22 MODEL COMPARISONS Under ML, Can perform hypothesis tests on β and θ. Full and reduced model comparisons can be carried out using a likelihood ratio test, as usual, assuming asymptotic normality. Non-nested models can be compared using penalized likelihood criteria, like AIC or BIC.

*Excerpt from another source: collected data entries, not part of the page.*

(** Reading any byte string of a possible length never panics: no index is
    out of range and no unchecked arithmetic overflows.  What a successful read
    returns is in the file: at most 65,536 sections
    in index order, each decoded from its header inside the file, symbols whose
    entries fit in the file, and names that together take no more than four
    times the file and no more than 64 MiB. *)
Theorem elf_reader_sound bytes : Forall is_u8 bytes -> len bytes <= isize_max -> read bytes <> Stuck /\
  forall o, read bytes = Ok o ->
  (exists shoff, 0 <= shoff /\ shoff + len (sections o) * header_entsize (obj_class o) <= len bytes /\
    forall i s, sections o !! i = Some s -> s_index s = Z.of_nat i /\
      exists r, raw_section bytes shoff (Z.of_nat i) (obj_class o) = Ok r /\ s = to_section (s_name s) r) /\
  len (sections o) <= 65536 /\ len (symbols o) * symbol_entsize (obj_class o) <= len bytes /\
  name_len (section_names o) + name_len (map sym_name (symbols o)) <=
    Z.min (4 * len bytes) (64 * 1024 * 1024).
Proof.
  intros Hu Hmax. split; [by apply read_not_Stuck|]. intros o Hr. pose proof (len_nonneg bytes). unfold read in Hr.
  apply bind_Ok in Hr as (h & _ & Hr). cbv zeta in Hr. case_match.
  - inv_ok. unfold section_names. unfold len in *. cbn. repeat split; try lia.
    exists 0. split; [done|]. split; [lia|]. intros i s. by rewrite lookup_nil.
  - do 10 (apply bind_Ok in Hr as (? & ? & Hr)). apply bind_Ok in Hr as ([ [budget ss] symtab] & Hss & Hr).
    apply bind_Ok in Hr as ([left syms] & Hsyms & [= <-]). inv_ok. bool_prop.
    apply read_sections_inv in Hss as (Hall & Hbud & Hpos & Hst); [|done].
    unfold section_names. cbn [obj_class object_of sections symbols].
    assert (left + name_len (map sym_name syms) = budget /\ 0 <= left /\
      len syms * symbol_entsize (h_class h) <= len bytes) as (Hleft & Hl0 & Hsz).
    { destruct symtab as [st|]; [|injection Hsyms as <- <-; change (len (@nil Symbol)) with 0;
        change (name_len (map sym_name [])) with 0; lia].
      apply read_symbols_bounds in Hsyms as (? & ? & ?); [auto|by apply Hst]. }
    pose proof (Forall2_length _ _ _ Hall) as Hlen. rewrite length_seqZ in Hlen.
    unfold budget_new in Hbud. assert (len ss <= 65536) by (unfold u16_max, len in *; lia).
    match goal with H : try_from _ (h_shoff h) = Some ?x |- _ =>
      rename x into shoff; apply try_from_Some in H as [Hs0 ->] end.
    repeat split; try lia. exists (h_shoff h). split; [lia|]. split; [|by apply (sections_of_headers _ _ _ _ _ Hu Hall)].
    match goal with H : raw_section _ _ 0 _ = Ok _ |- _ => apply raw_section_inside in H as [_ Hin] end.
    match goal with H : (_ ≫= _) = Some _ |- _ => apply bind_Some in H as (? & [-> _]%checked_mul_Some & [-> _]%checked_add_Some) end.
    assert (0 < header_entsize (h_class h)) by (by destruct (h_class h)). unfold len at 1. rewrite <- Hlen. nia.
Qed.
(** The canonical encoding. *)
Fixpoint uleb_bytes (n : nat) (v : Z) : list Z :=
  match n with
  | O => []
  | S n => if v <? 128 then [v] else (128 + v mod 128) :: uleb_bytes n (v / 128)
  end.
Definition uleb_encode (v : Z) : list Z := uleb_bytes 10 v.

Lemma leb_canonical_pos : forall w i, Forall is_u8 w -> 0 < i -> leb_shape true i w = true -> 0 < leb_value w.
Proof.
  induction w as [|b w IH]; intros i Hu Hi Hs; [done|]. apply Forall_cons in Hu as [Hb Hu].
  unfold is_u8, u8_max in Hb. cbn [leb_shape] in Hs. apply andb_true_iff in Hs as [_ Hs]. cbn [leb_value].
  pose proof (Z.mod_pos_bound b 128 ltac:(lia)). destruct (b <? 128) eqn:E; [apply Z.ltb_lt in E|apply Z.ltb_ge in E].
  - destruct w; [|done]. rewrite Z.mod_small by lia. cbn in Hs. rewrite orb_true_iff, negb_true_iff in Hs.
    rewrite Z.eqb_eq, Z.eqb_neq in Hs. cbn. lia.
  - apply IH in Hs; [lia|done|lia].
Qed.

Lemma leb_canonical_unique : forall w i n, Forall is_u8 w -> 0 <= i -> Z.of_nat n = 10 - i ->
  leb_shape true i w = true -> w = uleb_bytes n (leb_value w).
Proof.
  induction w as [|b w IH]; intros i n Hu Hi Hn Hs; [done|]. apply Forall_cons in Hu as [Hb Hu].
  unfold is_u8, u8_max in Hb. cbn [leb_shape] in Hs. apply andb_true_iff in Hs as [Hg Hs].
  apply andb_true_iff in Hg as [Hg _]. bool_prop. destruct n as [|n]; [lia|]. cbn [leb_value uleb_bytes].
  pose proof (Z.mod_pos_bound b 128 ltac:(lia)). destruct (b <? 128) eqn:E; [apply Z.ltb_lt in E|apply Z.ltb_ge in E].
  - destruct w; [|done]. cbn [leb_value]. rewrite Z.mul_0_r, Z.add_0_r, (Z.mod_small b) by lia.
    by rewrite (proj2 (Z.ltb_lt b 128)) by lia.
  - pose proof (leb_canonical_pos w (i + 1) Hu ltac:(lia) Hs).
    rewrite (proj2 (Z.ltb_ge _ 128)) by lia. rewrite (Z.add_comm (b mod 128)), Z.mul_comm.
    rewrite Z.div_add_l, (Z.div_small (b mod 128)), Z.add_0_r by lia.
    rewrite (Z.add_comm (leb_value w * 128)), Z.mod_add, Z.mod_mod by lia.
    f_equal; [|by apply (IH (i + 1)); [|lia|lia|]].
    rewrite <- (Z.mod_add b (-1)), Z.mod_small by lia. lia.
Qed.
Definition set_lines (class : Class) (s : SymbolSet) : list (list Z) :=
  let word := pointer_directive class in let width := show_dec (pointer_bytes class) in let name := set_name s in
  [rs "    . = ALIGN(" ++ width ++ rs ");"; rs "    __" ++ name ++ rs "_LIST__ = .;";
   rs "    " ++ word ++ rs "((__" ++ name ++ rs "_END__ - __" ++ name ++ rs "_LIST__) / " ++ width ++ rs " - 2)"] ++
  map (fun pr => keep_line (set_section s ++ rs "." ++ show_dec pr)) (priorities s) ++
  [keep_line (set_section s); rs "    " ++ word ++ rs "(0)"; rs "    __" ++ name ++ rs "_END__ = .;"].
Definition script_lines (sets : list SymbolSet) (class : Class) (rows : list (list Z)) : list (list Z) :=
  map (fun s => rs "EXTERN(__" ++ set_name s ++ rs "__symbol_set_handler_missing)") (filter (fun s => aros_set s = true) sets)
  ++ script_head ++ flat_map (set_lines class) sets ++ rows ++ script_tail.

Lemma foldl_writeln {A} (f : A -> list Z) l : forall out, foldl (fun out x => writeln out (f x)) out l = out ++ text (map f l).
Proof.
  induction l as [|x l IH]; intros out; cbn [foldl map]; [by rewrite app_nil_r|]. rewrite IH. unfold writeln, text.
  cbn [flat_map]. by rewrite <- !app_assoc.
Qed.

Lemma unlines_text ls : unlines ls = text ls.
Proof. unfold unlines. rewrite (foldl_writeln id), map_id. done. Qed.

Lemma text_app a b : text (a ++ b) = text a ++ text b.
Proof. apply flat_map_app. Qed.

Lemma script_set_lines class s out :
  script_set (pointer_directive class) (show_dec (pointer_bytes class)) out s = out ++ text (set_lines class s).
Proof.
  unfold script_set, set_lines. cbv zeta.
  rewrite (foldl_writeln (fun pr => rs "    KEEP(*(" ++ set_section s ++ rs "." ++ show_dec pr ++ rs "))")).
  rewrite !text_app. unfold writeln. rewrite <- !app_assoc.
  replace (map (fun pr => keep_line (set_section s ++ rs "." ++ show_dec pr)) (priorities s)) with
    (map (fun pr => rs "    KEEP(*(" ++ set_section s ++ rs "." ++ show_dec pr ++ rs "))") (priorities s));
    [|apply map_ext; intros pr; unfold keep_line; by rewrite <- !app_assoc].
  unfold keep_line, text. cbn [flat_map]. by rewrite <- !app_assoc, ?app_nil_r.
Qed.

(** The script is the text of its lines. *)
Lemma script_text sets class rows : script sets class (text rows) = text (script_lines sets class rows).
Proof.
  unfold script, script_lines. cbv zeta.
  rewrite (foldl_writeln (fun s => rs "EXTERN(__" ++ set_name s ++ rs "__symbol_set_handler_missing)")).
  rewrite !unlines_text, !text_app. cbn [app].
  assert (forall out, foldl (script_set (pointer_directive class) (show_dec (pointer_bytes class))) out sets =
    out ++ text (flat_map (set_lines class) sets)) as ->; [|by rewrite <- !app_assoc].
  induction sets as [|s sets IH]; intros out; cbn [foldl flat_map]; [by rewrite app_nil_r|].
  by rewrite IH, script_set_lines, text_app, <- app_assoc.
Qed.

(** Which KEEP lines the script has. *)
Lemma keep_line_inj a b : keep_line a = keep_line b -> a = b.
Proof. unfold keep_line. intros E. apply (inj (app _)) in E. by apply (inj (fun l => l ++ _)) in E. Qed.

Definition no_keep (line : list Z) : Prop := starts_with line (rs "    KEEP(*(") = false.
(* ===== verification/MakeVars.v ===== *)
(** * MakeVars: Make variables as of a line

    Models the positional queries of
    [crates/aros-transpiler/src/make_vars.rs]: a scope keeps every assignment of
    an mmakefile in file order and answers per line. *)

From stdpp Require Import gmap.
From S2P Require Import Prelude Text.

Inductive AssignmentKind := SimpleSet | RecursiveSet | SetIfUnset | Append | Undefine.

#[global] Instance assignment_kind_eq_dec : EqDecision AssignmentKind.
Proof. solve_decision. Defined.

Abbreviation names := (gmap (list Z)).

(** [configuration] is only read by name, so its key order is not kept. *)
Record VarScope := mkScope
  { configuration : names (list Z);
    assignments : names (list (Z * list (list Z)));
    raw : names (list (Z * list Z));
    undefinitions : names (list Z);
    flavor_uncertainties : names (list (Z * option (list Z)));
    path_raw : names (list (Z * list Z));
    conditional_assignments : names (list (Z * AssignmentKind));
    opaque_assignments : names (list Z);
    opaque_all_assignments : list Z;
    path_replacements : names (list Z);
    uncertain_path_values : names (list Z);
    local_names : gset (list Z) }.

(** [history.iter().rev().find(|x| at(x) < line)] *)
Definition last_before {A} (at_ : A -> Z) (line : Z) (history : list A) : option A :=
  List.find (fun x => at_ x <? line) (rev history).

(** [Option::max] *)
Definition option_max (a b : option Z) : option Z :=
  match a, b with
  | Some x, Some y => Some (Z.max x y)
  | Some x, None | None, Some x => Some x
  | None, None => None
  end.

Section queries.
Context (s : VarScope).

(** The line of the last replacing assignment before [line]. *)
Definition reset_before (name : list Z) (line : Z) : option Z :=
  path_replacements s !! name ≫= last_before id line.

Definition has_opaque_assignment_before (name : list Z) (line : Z) : bool :=
  let latest_opaque := option_max (opaque_assignments s !! name ≫= last_before id line)
                                  (last_before id line (opaque_all_assignments s)) in
  let reset := reset_before name line in
  match latest_opaque with
  | None => false
  | Some opaque => match reset with None => true | Some reset => reset <? opaque end
  end.

Definition has_uncertain_path_value_before (name : list Z) (line : Z) : bool :=
  let reset := reset_before name line in
  match uncertain_path_values s !! name with
  | None => false
  | Some history =>
    existsb (fun at_ => (at_ <? line) && match reset with None => true | Some r => r <=? at_ end) history
  end.

(** An unresolved conditional assignment that no replacement has superseded. *)
Definition unresolved_conditional (name : list Z) (line : Z) : bool :=
  let reset := reset_before name line in
  match conditional_assignments s !! name with
  | None => false
  | Some history =>
    existsb (fun x => (x.1 <? line) && match reset with None => true | Some r => r <? x.1 end) history
  end.

Definition path_is_conditional_at (name : list Z) (line : Z) : bool :=
  has_opaque_assignment_before name line || unresolved_conditional name line
  || has_uncertain_path_value_before name line.
Definition conditionally_assigned_before (name : list Z) (line : Z) : bool :=
  path_is_conditional_at name line.
Definition is_known_local (name : list Z) : bool := bool_decide (name ∈ local_names s).

Definition raw_at (name : list Z) (line : Z) : option (list Z) :=
  if has_opaque_assignment_before name line || has_uncertain_path_value_before name line then None
  else match raw s !! name ≫= last_before fst line with
       | Some (_, v) => Some v
       | None => configuration s !! name
       end.

Definition frozen_raw_at (name : list Z) (line : Z) : option (list Z * Z) :=
  if has_opaque_assignment_before name line || negb (has_uncertain_path_value_before name line) then None
  else if unresolved_conditional name line then None
  else (fun x => (x.2, x.1)) <$> (raw s !! name ≫= last_before fst line).

Definition path_raw_at (name : list Z) (line : Z) : option (list Z) :=
  if has_opaque_assignment_before name line || has_uncertain_path_value_before name line then None
  else match path_raw s !! name ≫= last_before fst line with
       | Some (_, v) => Some v
       | None => configuration s !! name
       end.

Definition conditionally_appended_only_before (name : list Z) (line : Z) : bool :=
  match conditional_assignments s !! name with
  | None => false
  | Some history =>
    let before := List.filter (fun x => x.1 <? line) history in
    match before with
    | [] => false
    | _ => forallb (fun x => bool_decide (x.2 = Append)) before
    end
  end.

Definition is_defined_before (name : list Z) (line : Z) : bool :=
  if has_opaque_assignment_before name line then true
  else match raw s !! name ≫= last_before fst line, undefinitions s !! name ≫= last_before id line with
       | Some (set_at, _), Some undefine_at => undefine_at <? set_at
       | Some _, None => true
       | None, Some _ => false
       | None, None => bool_decide (is_Some (configuration s !! name))
       end.

(** Local assignments shadow the configuration; undecided names are dropped. *)
Definition snapshot (line : Z) : names (list (list Z)) :=
  filter (fun x => is_defined_before x.1 line = true /\ has_opaque_assignment_before x.1 line = false
                   /\ has_uncertain_path_value_before x.1 line = false)
    (omap (fun history => snd <$> last_before fst line history) (assignments s)
     ∪ (split_whitespace <$> configuration s)).
End queries.

Lemma find_append {A} (f : A -> bool) l1 l2 : List.find f l1 = None -> List.find f (l1 ++ l2) = List.find f l2.
Proof. induction l1 as [|x l1 IH]; cbn; [done|]. by destruct (f x). Qed.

23 MODEL COMPARISONS Under ML, Can perform hypothesis tests on β and θ. Full and reduced model comparisons can be carried out using a likelihood ratio test, as usual, assuming asymptotic normality. Non-nested models can be compared using penalized likelihood criteria, like AIC or BIC. Under REML, Hypotheses about θ can be tested as long as the compared models differ only in their covariance structure. Comparisons can be made using AIC or BIC, using the restricted likelihood in the computation.

24 NON-GAUSSIAN DATA For continuous data that are skewed or have bounded support, we can try to transform the data to make it more Gaussian and then use the methods we ve discussed. For discrete data, like counts or binary indicators, we don t often have that luxury. Instead, we rely on spatial generalized linear mixed models (GLMMs).

25 SPATIAL GENERALIZED LINEAR MIXED MODELS (GLMMS) Assume that we have a latent, stationary Gaussian random field e GP{0, C(h; θ)}. Then, conditional on e(s), Y( ) is an independent process with conditional mean E[Y(s) e(s)] = µ(s). Finally, for some link function g, we write g [µ(s)] = X(s)β + e(s). We use this to form a likelihood function L(β, θ; Y) and proceed as before.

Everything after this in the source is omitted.